BEGIN

(** * Capital Budgeting Excel Processor: the Sheet Index of [main.py]

    A shallow embedding of the three read endpoints of [src/main.py]
    ([list_tables], [get_table_details], [calculate_row_sum]) over a model
    of the pandas frame held in the global [excel_data], followed by the
    properties the specification states about them.

    Conventions.
    - A Python [str] is a [string]; its characters stand for the code
      points below 256.
    - A Python [float] is a primitive IEEE-754 binary64 [float]; a Python
      [int] is a [Z].
    - A call that may raise is a value of [result]: [Ok v] or [Raise e].
    - The builtins [float(str)] and [str(float)] are not code of the
      repository; they are section variables. *)

From Stdlib Require Import ZArith List String Ascii Bool Lia.
From Stdlib Require Import PrimFloat SpecFloat FloatOps DecimalString.
Import ListNotations.

Local Open Scope string_scope.
Local Open Scope Z_scope.

(** ** Exceptions *)

Inductive exn : Type :=
| ValueError
| TypeError
| OverflowError
| IndexError
| KeyError
| HTTPException (status_code : Z) (detail : string).

Inductive result (A : Type) : Type :=
| Ok (v : A)
| Raise (e : exn).

Arguments Ok {A} v.
Arguments Raise {A} e.

Definition bind {A B : Type} (r : result A) (k : A -> result B) : result B :=
  match r with
  | Ok v => k v
  | Raise e => Raise e
  end.

Notation "x <- r ;; k" := (bind r (fun x => k))
  (at level 61, r at next level, right associativity).

(** ** Cells and frames *)

(** The values a cell of the frame holds, after the data model of the
    specification (a number, a string, the absent marker): [None], an
    integer, a float (which may be NaN) or a string. Booleans and dates
    of a sheet are left out. *)
Inductive cell : Type :=
| CNone
| CInt (z : Z)
| CFloat (f : float)
| CStr (s : string).

(** [excel_data]: [columns] is [len(excel_data.columns)], [rows] the rows
    in index order (the index is the default 0, 1, 2, ...). *)
Record DataFrame : Type := mkDataFrame {
  columns : nat;
  rows : list (list cell)
}.

(** ** Python primitives on strings *)

(** [str.isspace] on the code points below 256: tab to carriage return,
    the four separators 28..31, space, NEL and the no-break space. *)
Definition is_space (c : ascii) : bool :=
  let n := nat_of_ascii c in
  ((9 <=? n) && (n <=? 13) || (28 <=? n) && (n <=? 32)
   || (n =? 133) || (n =? 160))%nat.

Fixpoint lstrip_by (p : ascii -> bool) (s : string) : string :=
  match s with
  | EmptyString => EmptyString
  | String c s' => if p c then lstrip_by p s' else s
  end.

Fixpoint rstrip_by (p : ascii -> bool) (s : string) : string :=
  match s with
  | EmptyString => EmptyString
  | String c s' =>
      match rstrip_by p s' with
      | EmptyString => if p c then EmptyString else String c EmptyString
      | String d r => String c (String d r)
      end
  end.

(** [s.strip()] *)
Definition strip (s : string) : string :=
  rstrip_by is_space (lstrip_by is_space s).

(** [s.strip('%')] *)
Definition strip_percent (s : string) : string :=
  rstrip_by (Ascii.eqb "%") (lstrip_by (Ascii.eqb "%") s).

(** ['%' in s] *)
Fixpoint has_percent (s : string) : bool :=
  match s with
  | EmptyString => false
  | String c s' => Ascii.eqb c "%" || has_percent s'
  end.

(** [str(z)] for an integer. *)
Definition str_of_int (z : Z) : string :=
  NilZero.string_of_int (Z.to_int z).

(** [float(z)] for an integer: the nearest double, ties to even;
    [OverflowError] when the integer is too large for a double. *)
Definition Z2float (z : Z) : float :=
  SF2Prim (binary_normalize prec emax z 0 false).

Definition is_infinite (f : float) : bool :=
  (PrimFloat.eqb f infinity || PrimFloat.eqb f neg_infinity)%bool.

Definition float_of_int (z : Z) : result float :=
  let f := Z2float z in
  if is_infinite f then Raise OverflowError else Ok f.

(** ** Python primitives on cells *)

(** [bool(v)]: what [if v] and [v and ...] test. NaN is true. *)
Definition truthy (v : cell) : bool :=
  match v with
  | CNone => false
  | CInt z => negb (z =? 0)
  | CFloat f => negb (PrimFloat.eqb f 0)
  | CStr s => negb (s =? EmptyString)%string
  end.

(** [pd.isna(v)] *)
Definition isna (v : cell) : bool :=
  match v with
  | CNone => true
  | CFloat f => PrimFloat.is_nan f
  | _ => false
  end.

(** [row[0]] on a row of [iterrows()]: the label must exist. *)
Definition getitem0 (row : list cell) : result cell :=
  match row with
  | [] => Raise KeyError
  | v :: _ => Ok v
  end.

(** [df.iloc[r, c]] *)
Definition iloc (df : DataFrame) (r c : nat) : result cell :=
  if (columns df <=? c)%nat then Raise IndexError
  else match nth_error (rows df) r with
       | None => Raise IndexError
       | Some row =>
           match nth_error row c with
           | None => Raise IndexError
           | Some v => Ok v
           end
       end.

(** The eight table headers, the list literal of [list_tables] and
    [get_table_details]. *)
Definition headers : list string :=
  [ "INITIAL INVESTMENT";
    "CASHFLOW DETAILS";
    "DISCOUNT RATE";
    "WORKING CAPITAL";
    "GROWTH RATES";
    "SALVAGE VALUE";
    "OPERATING CASHFLOWS";
    "BOOK VALUE & DEPRECIATION" ].

(** [s in l] and [s not in l] on lists of strings. *)
Definition str_in (s : string) (l : list string) : bool :=
  existsb (String.eqb s) l.

Definition is_header (s : string) : bool := str_in s headers.

(** The response bodies. *)
Record TableDetails : Type := mkTableDetails {
  td_table_name : string;
  row_names : list string
}.

Record RowSum : Type := mkRowSum {
  rs_table_name : string;
  rs_row_name : string;
  sum : float
}.

Definition not_loaded {A : Type} : result A :=
  Raise (HTTPException 500 "Excel data not loaded").

Section SheetIndex.

(** [float(s)] on a string: [None] is [ValueError]. *)
Variable float_of_str : string -> option float.

(** [str(f)] on a float. *)
Variable str_of_float : float -> string.

(** [str(v)] *)
Definition py_str (v : cell) : string :=
  match v with
  | CNone => "None"
  | CInt z => str_of_int z
  | CFloat f => str_of_float f
  | CStr s => s
  end.

(** [float(v)] *)
Definition py_float (v : cell) : result float :=
  match v with
  | CNone => Raise TypeError
  | CInt z => float_of_int z
  | CFloat f => Ok f
  | CStr s =>
      match float_of_str s with
      | Some f => Ok f
      | None => Raise ValueError
      end
  end.

(** *** [list_tables] *)

(** [row[0] and isinstance(row[0], str) and row[0].strip() in [...]] *)
Definition is_table_row (v : cell) : bool :=
  truthy v &&
  match v with
  | CStr s => is_header (strip s)
  | _ => false
  end.

Fixpoint list_tables_loop (rs : list (list cell)) (tables : list string)
  : result (list string) :=
  match rs with
  | [] => Ok tables
  | row :: rest =>
      v <- getitem0 row ;;
      if is_table_row v
      then list_tables_loop rest (tables ++ [strip (py_str v)])
      else list_tables_loop rest tables
  end.

Definition list_tables (excel_data : option DataFrame)
  : result (list string) :=
  match excel_data with
  | None => not_loaded
  | Some df => list_tables_loop (rows df) []
  end.

(** *** [get_table_details] *)

(** [row[0] and isinstance(row[0], str) and row[0].strip() == table_name] *)
Definition is_header_of (table_name : string) (v : cell) : bool :=
  truthy v &&
  match v with
  | CStr s => (strip s =? table_name)%string
  | _ => false
  end.

(** The first loop: the index of the first header row, [None] when the
    loop ends without [break]. *)
Fixpoint find_header (rs : list (list cell)) (table_name : string)
    (idx : nat) : result (option nat) :=
  match rs with
  | [] => Ok None
  | row :: rest =>
      v <- getitem0 row ;;
      if is_header_of table_name v then Ok (Some idx)
      else find_header rest table_name (S idx)
  end.

(** [row_name is None or not str(row_name).strip()] *)
Definition is_empty_name (v : cell) : bool :=
  match v with
  | CNone => true
  | _ => (strip (py_str v) =? EmptyString)%string
  end.

(** [isinstance(row_name, str) and row_name.strip() in [...]] *)
Definition is_next_table (v : cell) : bool :=
  match v with
  | CStr s => is_header (strip s)
  | _ => false
  end.

(** The [while] loop from [current_row] on; [rs] is the frame below
    [current_row], so that [rs = []] is [current_row >= len(excel_data)]. *)
Fixpoint collect_rows (df : DataFrame) (rs : list (list cell))
    (current_row : nat) (names : list string) : result (list string) :=
  match rs with
  | [] => Ok names
  | _ :: rest =>
      row_name <- iloc df current_row 0 ;;
      if is_empty_name row_name then Ok names
      else if is_next_table row_name then Ok names
      else collect_rows df rest (S current_row)
             (names ++ [strip (py_str row_name)])
  end.

(** The two [break] tests of the loop as one test. *)
Definition stops (v : cell) : bool :=
  is_empty_name v || is_next_table v.

Definition table_not_found {A : Type} (table_name : string) : result A :=
  Raise (HTTPException 404 ("Table '" ++ table_name ++ "' not found")).

Definition get_table_details (excel_data : option DataFrame)
    (table_name : string) : result TableDetails :=
  match excel_data with
  | None => not_loaded
  | Some df =>
      header_row <- find_header (rows df) table_name 0 ;;
      match header_row with
      | None => table_not_found table_name
      | Some h =>
          names <- collect_rows df (skipn (S h) (rows df)) (S h) [] ;;
          Ok (mkTableDetails table_name names)
      end
  end.

(** *** [calculate_row_sum] *)

(** [str(row[0]).strip() if row[0] else None] *)
Definition current_row_name (v : cell) : option string :=
  if truthy v then Some (strip (py_str v)) else None.

Definition name_matches (row_name : string) (v : cell) : bool :=
  match current_row_name v with
  | Some n => (n =? row_name)%string
  | None => false
  end.
Definition parse_deliveroo_orders (path : string) (f : opened deliveroo_soup)
  : list message * result dict :=
  match f with
  | FileNotFound => ([WarnDeliverooNotFound path], Ok [])
  | ReadError => ([WarnDeliverooUnreadable], Ok [])
  | Opened soup =>
      match parse_orders soup [] with
      | (ms, Ok orders) =>
          ((ms ++ [MsgFoundOrders (count_orders orders)])%list, Ok orders)
      | (ms, Raise e) => (ms, Raise e)
      end
  end.

(** ** get_account_and_description *)

(** The first account of [rules] one of whose keywords is in [text]. *)
Fixpoint scan_rules (rules : list (string * list string)) (text : string)
  : option string :=
  match rules with
  | [] => None
  | (rules_account, keywords) :: rest =>
      if existsb (fun keyword => contains keyword text) keywords
      then Some rules_account
      else scan_rules rest text
  end.

(** Returns the description, the account and the table as the call leaves
    it ([pop(0)] changes it in place). *)
Definition get_account_and_description
  (description : string) (date_obj : date) (amount_value : pyfloat)
  (deliveroo_orders : dict) : result (string * string * dict) :=
  let account := DEFAULT_EXPENSE_ACCOUNT in
  '(description, account, deliveroo_orders) <-
    (if contains "DELIVEROO" (upper description) then
       amount_decimal <- quantize_cents (Decimal_of_float amount_value) ;;
       let lookup_key := (date_obj, amount_decimal) in
       match dict_get deliveroo_orders lookup_key with
       | Some (restaurant_name :: rest) =>
           Ok ("Deliveroo: " ++ restaurant_name, "Despesas:Comida",
               dict_store deliveroo_orders lookup_key rest)
       | _ => Ok (description, "Despesas:Comida", deliveroo_orders)
       end
     else Ok (description, account, deliveroo_orders)) ;;
  match scan_rules ACCOUNT_RULES (upper description) with
  | Some rules_account => Ok (description, rules_account, deliveroo_orders)
  | None => Ok (description, account, deliveroo_orders)
  end.

(** ** process_html_file *)

(** What the loop carries: the table, the rows written so far (after the
    header) and the messages printed so far. *)
Record state : Type := mkstate {
  st_orders : dict;
  st_rows : list record;
  st_log : list message
}.

(** What the body of the [try] does when it raises nothing. *)
Inductive row_effect : Type :=
| Pending (m : message)
| Written (r : record) (orders : dict).

(** [columns[i]] *)
Definition column (columns : list td) (i : nat) : result td :=
  or_raise IndexError (nth_error columns i).

(** The message of a pending row: the inner [try]. *)
Definition pending_message (columns : list td) : result message :=
  c2 <- column columns 2 ;;
  match attr (td_a c2) with
  | Ok a => Ok (MsgSkipPending (strip a))
  | Raise AttributeError => Ok MsgSkipPendingNoDescription
  | Raise e => Raise e
  end.

(** What the [try] reads from a row that is not pending: the date, its
    formatted form, the description, the initials suffix and the amount. *)
Record fields : Type := mkfields {
  f_date : date;
  f_formatted_date : string;
  f_description : string;
  f_initials : string;
  f_amount : pyfloat
}.

Definition row_fields (year : string) (trx : tr) (columns : list td)
  : result fields :=
  c0 <- column columns 0 ;;
  date_div <- attr (td_div c0) ;;
  let date_str := strip date_div in
  let full_date_str := date_str ++ " " ++ year in
  date_obj <- or_raise ValueError (strptime_dbY full_date_str) ;;
  let formatted_date := strftime_Ymd date_obj in
  c2 <- column columns 2 ;;
  a <- attr (td_a c2) ;;
  let original_description := strip a in
  let supp_card_initials :=
    match tr_badge trx with
    | Some badge =>
        let initials := strip badge in
        if is_empty initials then "" else " (" ++ initials ++ ")"
    | None => ""
    end in
  c4 <- column columns 4 ;;
  p <- attr (td_p c4) ;;
  let amount_text := strip p in
  amount_value <- or_raise ValueError
                    (float_of_string
                       (replace " " "" (replace "," ""
                                          (replace "£" "" amount_text)))) ;;
  Ok (mkfields date_obj formatted_date original_description
        supp_card_initials amount_value).

(** The row handed to [writer.writerow]. *)
Definition csv_row (f : fields) (description expense_account : string)
  : record :=
  let final_description := description ++ f_initials f in
  let '(debit_amount, credit_amount) :=
    if float_lt0 (f_amount f)
    then (Text "", Number (float_abs (f_amount f)))
    else (Number (f_amount f), Text "") in
  [Text (f_formatted_date f); Text final_description; Text expense_account;
   debit_amount; credit_amount; Text CREDIT_CARD_ACCOUNT].

(** [status_text] of the second column says pending. *)
Definition is_pending (c1 : td) : bool :=
  contains "pending" (lower (strip (td_text c1))).

(** The body of the outer [try] for one row. *)
Definition row_body (year : string) (trx : tr) (columns : list td)
  (deliveroo_orders : dict) : result row_effect :=
  c1 <- column columns 1 ;;
  if is_pending c1 then
    m <- pending_message columns ;;
    Ok (Pending m)
  else
    f <- row_fields year trx columns ;;
    '(description, expense_account, deliveroo_orders) <-
      get_account_and_description (f_description f) (f_date f)
        (float_abs (f_amount f)) deliveroo_orders ;;
    Ok (Written (csv_row f description expense_account) deliveroo_orders).

Definition log (st : state) (m : message) : state :=
  mkstate (st_orders st) (st_rows st) (st_log st ++ [m])%list.

(** One turn of the loop; [Raise] is an exception that no handler takes. *)
Definition process_transaction (year : string) (st : state) (trx : tr)
  : result state :=
  let columns := tr_columns trx in
  if (List.length columns <? 5)%nat then Ok st
  else
    match row_body year trx columns (st_orders st) with
    | Ok (Pending m) => Ok (log st m)
    | Ok (Written r orders) =>
        Ok (mkstate orders (st_rows st ++ [r])%list (st_log st))
    | Raise AttributeError => Ok (log st (MsgSkipRow AttributeError))
    | Raise ValueError => Ok (log st (MsgSkipRow ValueError))
    | Raise e => Raise e
    end.

(** The [for] loop: the final state, and the exception that ended it. *)
Fixpoint process_transactions (year : string) (trxs : list tr) (st : state)
  : state * option exn :=
  match trxs with
  | [] => (st, None)
  | trx :: rest =>
      match process_transaction year st trx with
      | Ok st' => process_transactions year rest st'
      | Raise e => (st, Some e)
      end
  end.

Definition process_html_file (w : world)
  (amex_path deliveroo_path output_path : string) : outcome :=
  match open_amex w amex_path with
  | FileNotFound => mkoutcome [ErrAmexNotFound amex_path] None (SysExit 1)
  | ReadError => mkoutcome [ErrAmexUnreadable] None (SysExit 1)
  | Opened soup =>
      let (m1, year) := parse_year_from_comment soup (now_year w) in
      if is_empty year then mkoutcome m1 None (SysExit 1)
      else
        let (m2, parsed) :=
          parse_deliveroo_orders deliveroo_path
            (open_deliveroo w deliveroo_path) in
        match parsed with
        | Raise e =>
            mkoutcome (m1 ++ m2 ++ [Traceback e])%list None (Unhandled e)
        | Ok deliveroo_orders =>
            match amex_table_body soup with
            | None =>
                mkoutcome (m1 ++ m2 ++ [ErrNoTable])%list None (SysExit 1)
            | Some [] =>
                mkoutcome (m1 ++ m2 ++ [MsgNoTransactions])%list None Returned
            | Some transactions =>
                let found :=
                  MsgFoundTransactions (List.length transactions) year in
                let (st, raised) :=
                  process_transactions year (rev transactions)
                    (mkstate deliveroo_orders [] []) in
                let csv := Some (output_path, HEADER :: st_rows st) in
                match raised with
                | Some e =>
                    mkoutcome
                      (m1 ++ m2 ++ found :: st_log st ++ [Traceback e])%list
                      csv (Unhandled e)
                | None =>
                    mkoutcome
                      (m1 ++ m2 ++ found :: st_log st
                       ++ [MsgConverted output_path; MsgImportHint])%list
                      csv Returned
                end
            end
        end
  end.

(** ** main *)

Definition main (w : world) (argv : list string) : outcome :=
  match argv with
  | [_; amex_file; deliveroo_file] =>
      process_html_file w amex_file deliveroo_file
        "amex_gnucash_categorized.csv"
  | _ => mkoutcome [MsgUsage] None (SysExit 1)
  end.

End Script.

(** ** A reference library on ASCII text

    The library functions on ASCII text, short numerals and English month
    names, to run the script on concrete documents. *)

Definition upper_char (c : ascii) : ascii :=
  let n := nat_of_ascii c in
  if ((97 <=? n) && (n <=? 122))%nat then ascii_of_nat (n - 32) else c.

Definition lower_char (c : ascii) : ascii :=
  let n := nat_of_ascii c in
  if ((65 <=? n) && (n <=? 90))%nat then ascii_of_nat (n + 32) else c.

Fixpoint map_string (f : ascii -> ascii) (s : string) : string :=
  match s with
  | EmptyString => EmptyString
  | String c rest => String (f c) (map_string f rest)
  end.

Definition ascii_upper : string -> string := map_string upper_char.
Definition ascii_lower : string -> string := map_string lower_char.

Definition is_space (c : ascii) : bool :=
  let n := nat_of_ascii c in
  (((9 <=? n) && (n <=? 13)) || ((28 <=? n) && (n <=? 32)))%nat.

Fixpoint lstrip (s : string) : string :=
  match s with
  | EmptyString => EmptyString
  | String c rest => if is_space c then lstrip rest else s
  end.

Fixpoint rev_string (acc s : string) : string :=
  match s with
  | EmptyString => acc
  | String c rest => rev_string (String c acc) rest
  end.

Definition ascii_strip (s : string) : string :=
  rev_string "" (lstrip (rev_string "" (lstrip s))).

Definition is_digit (c : ascii) : bool :=
  let n := nat_of_ascii c in ((48 <=? n) && (n <=? 57))%nat.

Fixpoint all_digits (s : string) : bool :=
  match s with
  | EmptyString => true
  | String c rest => is_digit c && all_digits rest
  end.

Fixpoint digits_value (acc : N) (s : string) : N :=
  match s with
  | EmptyString => acc
  | String c rest => digits_value (10 * acc + (N_of_ascii c - 48))%N rest
  end.

(** A non-empty run of digits. *)
Definition number (s : string) : option N :=
  if is_empty s || negb (all_digits s) then None
  else Some (digits_value 0 s).

Fixpoint words_go (cur : string) (s : string) : list string :=
  match s with
  | EmptyString => if is_empty cur then [] else [cur]
  | String c rest =>
      if is_space c
      then (if is_empty cur then words_go "" rest
            else cur :: words_go "" rest)
      else words_go (cur ++ String c "") rest
  end.

Definition words (s : string) : list string := words_go "" s.

Fixpoint index_of (x : string) (l : list string) (i : Z) : option Z :=
  match l with
  | [] => None
  | y :: rest => if String.eqb x y then Some i else index_of x rest (i + 1)%Z
  end.

Definition MONTHS_ABBR : list string :=
  ["JAN"; "FEB"; "MAR"; "APR"; "MAY"; "JUN";
   "JUL"; "AUG"; "SEP"; "OCT"; "NOV"; "DEC"].

Definition MONTHS_FULL : list string :=
  ["JANUARY"; "FEBRUARY"; "MARCH"; "APRIL"; "MAY"; "JUNE"; "JULY"; "AUGUST";
   "SEPTEMBER"; "OCTOBER"; "NOVEMBER"; "DECEMBER"].

Definition is_leap (y : Z) : bool :=
  ((y mod 4 =? 0) && (negb (y mod 100 =? 0) || (y mod 400 =? 0)))%Z.

Definition days_in_month (y m : Z) : Z :=
  if (m =? 2)%Z then (if is_leap y then 29 else 28)
  else if ((m =? 4) || (m =? 6) || (m =? 9) || (m =? 11))%Z then 30
  else 31.

(** [day month year], the month looked up in [months]. *)
Definition parse_date (months : list string) (s : string) : option date :=
  match words s with
  | [d; m; y] =>
      match number d, index_of (ascii_upper m) months 1, number y with
      | Some dn, Some mn, Some yn =>
          let dz := Z.of_N dn in
          let yz := Z.of_N yn in
          if ((String.length d <=? 2)%nat && (String.length y =? 4)%nat
              && (1 <=? dz)%Z && (dz <=? days_in_month yz mn)%Z
              && (1 <=? yz)%Z)
          then Some (mkdate yz mn dz)
          else None
      | _, _, _ => None
      end
  | _ => None
  end.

END

Only one part of the material above is to be transcribed, namely the lines starting with the line that has "The library functions" and going on through the line that has "Fixpoint index_of (x", exactly as they stand.

■ **SOLUTION FOR THIS TASK**:
    The library functions on ASCII text, short numerals and English month
    names, to run the script on concrete documents. *)

Definition upper_char (c : ascii) : ascii :=
  let n := nat_of_ascii c in
  if ((97 <=? n) && (n <=? 122))%nat then ascii_of_nat (n - 32) else c.

Definition lower_char (c : ascii) : ascii :=
  let n := nat_of_ascii c in
  if ((65 <=? n) && (n <=? 90))%nat then ascii_of_nat (n + 32) else c.

Fixpoint map_string (f : ascii -> ascii) (s : string) : string :=
  match s with
  | EmptyString => EmptyString
  | String c rest => String (f c) (map_string f rest)
  end.

Definition ascii_upper : string -> string := map_string upper_char.
Definition ascii_lower : string -> string := map_string lower_char.

Definition is_space (c : ascii) : bool :=
  let n := nat_of_ascii c in
  (((9 <=? n) && (n <=? 13)) || ((28 <=? n) && (n <=? 32)))%nat.

Fixpoint lstrip (s : string) : string :=
  match s with
  | EmptyString => EmptyString
  | String c rest => if is_space c then lstrip rest else s
  end.

Fixpoint rev_string (acc s : string) : string :=
  match s with
  | EmptyString => acc
  | String c rest => rev_string (String c acc) rest
  end.

Definition ascii_strip (s : string) : string :=
  rev_string "" (lstrip (rev_string "" (lstrip s))).

Definition is_digit (c : ascii) : bool :=
  let n := nat_of_ascii c in ((48 <=? n) && (n <=? 57))%nat.

Fixpoint all_digits (s : string) : bool :=
  match s with
  | EmptyString => true
  | String c rest => is_digit c && all_digits rest
  end.

Fixpoint digits_value (acc : N) (s : string) : N :=
  match s with
  | EmptyString => acc
  | String c rest => digits_value (10 * acc + (N_of_ascii c - 48))%N rest
  end.

(** A non-empty run of digits. *)
Definition number (s : string) : option N :=
  if is_empty s || negb (all_digits s) then None
  else Some (digits_value 0 s).

Fixpoint words_go (cur : string) (s : string) : list string :=
  match s with
  | EmptyString => if is_empty cur then [] else [cur]
  | String c rest =>
      if is_space c
      then (if is_empty cur then words_go "" rest
            else cur :: words_go "" rest)
      else words_go (cur ++ String c "") rest
  end.

Definition words (s : string) : list string := words_go "" s.

Fixpoint index_of (x : string) (l : list string) (i : Z) : option Z :=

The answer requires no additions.